Title : A reconstruction of Pliocene-Pleistocene tectonics and climate, Lower Klondike Terraces, Dawson area, Yukon
Publication : Beringia Paleoenvironments Workshop Sept., 1997: Abstracts and Program. Edited by: Scott Elias and Julie Brigham-Grette . Workshop sponsored by the U.S. National Science Foundation.
Issue :
Page(s) : 42.
Abstract
The lower Klondike valley and its gold-bearing tributaries, Bonanza and Hunker creeks, west-central Yukon, contain some of the best preserved and exposed late Pliocene to early Pleistocene sediments in the Canadian Cordillera. In this study, sedimentologic and paleomagnetic evidence is used to present a summary of depositional environments correlated to the geomagnetic polarity time scale.

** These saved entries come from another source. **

Fixpoint b64decode (s : string) : option (list byte) :=
  match s with
  | EmptyString => Some []
  | String c1 (String c2 (String c3 (String c4 rest))) =>
      match b64_index c1, b64_index c2 with
      | Some i1, Some i2 =>
          if is_pad c3 then
            if is_pad c4 && String.eqb rest "" then
              match Byte.of_N (octet1 i1 i2) with
              | Some a => Some [a]
              | None => None
              end
            else None
          else
            match b64_index c3 with
            | Some i3 =>
                if is_pad c4 then
                  if String.eqb rest "" then
                    match Byte.of_N (octet1 i1 i2), Byte.of_N (octet2 i2 i3) with
                    | Some a, Some b => Some [a; b]
                    | _, _ => None
                    end
                  else None
                else
                  match b64_index c4, b64decode rest with
                  | Some i4, Some tail =>
                      match Byte.of_N (octet1 i1 i2), Byte.of_N (octet2 i2 i3),
                            Byte.of_N (octet3 i3 i4) with
                      | Some a, Some b, Some c => Some (a :: b :: c :: tail)
                      | _, _, _ => None
                      end
                  | _, _ => None
                  end
            | None => None
            end
      | _, _ => None
      end
  | _ => None
  end.

(** Checks over all 6-bit groups and over all pairs of bytes, run once in
    the proof that decoding undoes encoding. *)
Definition below (n : nat) : list N := List.map N.of_nat (seq 0 n).

Definition sextet_ok (i : N) : bool :=
  match b64_index (b64_char i) with
  | Some j => N.eqb j i && negb (is_pad (b64_char i))
  | None => false
  end.

Definition pair_ok (a b : N) : bool :=
  (sextet1 a <? 64)%N && (sextet2 a b <? 64)%N && (sextet3 a b <? 64)%N && (sextet4 a <? 64)%N
  && N.eqb (octet1 (sextet1 a) (sextet2 a b)) a
  && N.eqb (N.land (sextet2 a b) 15) (N.shiftr b 4)
  && N.eqb (N.shiftr (sextet3 a b) 2) (N.land a 15)
  && N.eqb (N.land (sextet3 a b) 3) (N.shiftr b 6)
  && N.eqb (N.lor (N.shiftl (N.shiftr a 4) 4) (N.land a 15)) a
  && N.eqb (N.lor (N.shiftl (N.shiftr a 6) 6) (sextet4 a)) a.


End Py.

(** ** The parts of langchain_core and langgraph the script uses *)

Module LangGraph.
Import Py.

(** One content part of the user message. *)
Inductive Part :=
| TextPart (text : string)
| ImageUrlPart (url : string) (detail : string).

(** A tool call carried by an AI message: [{"name", "args", "id"}]. *)
Record ToolCall := mkToolCall {
  tc_name : string;
  tc_args : list (string * string);
  tc_id : string
}.

(** The message classes of langchain_core that occur in the graph state.
    The user message dict of the script is coerced by [add_messages] to a
    [HumanMessage]; the chat model returns [AIMessage]s whose content is a
    text; ToolNode returns [ToolMessage]s. *)
Inductive Message :=
| HumanMessage (content : list Part)
| AIMessage (content : string) (tool_calls : list ToolCall)
| ToolMessage (content : string) (name : string) (tool_call_id : string).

In Pliocene pre-glacial times, gold bearing tributaries of the Klondike River, Bonanza and Hunker creeks, deposited the White Channel gravel in response to active tectonics as braid river alluvial fans with repeated cycles of aggradation and incision during the late Gilbert (?) and Gauss chrons. Climatic cooling in the latePliocene resulted in White Channel aggradation and the first evidence of periglacial conditions (ice wedge growth). Synchronous with alluvial aggradation in the unglaciated tributaries, and interfingering with distal upper White Channel gravel, the ‘Klondike Wash’ gravel records the first proglacial outwash in the Klondike valley during the late Gauss (magnetically normal > 2.6 Ma). This outwash can be traced southeast to the Tintina Trench and was the result of the first late Pliocene advance of the northern Cordilleran Ice Sheet, rather than local piedmont glaciers. An intermediate terrace in the Klondike valley indicates three successive depositional environments: first, a lowermost interglacial wandering gravel bed river sequence; second, deposition of a proximal braided river assemblage, indicating aggradation during a pre-Reid glacial event followed by incision of the terrace level; andthird, beginning of aeolian-colluvial deposition. Paleomagnetic results of these previously unreported loess, re-worked loess and paleosols provides a limiting chronology for the upper terrace level, and indicates deposition through much of the Matuyama (2.6-0.78 Ma) and Brunhes (<0.78 Ma) chrons, suggesting the dominance of katabatic winds in this area of Beringia during the early to middle Pleistocene. By Reid time, ca. 200 ka, the lower Klondike River and its tributaries were near their present position.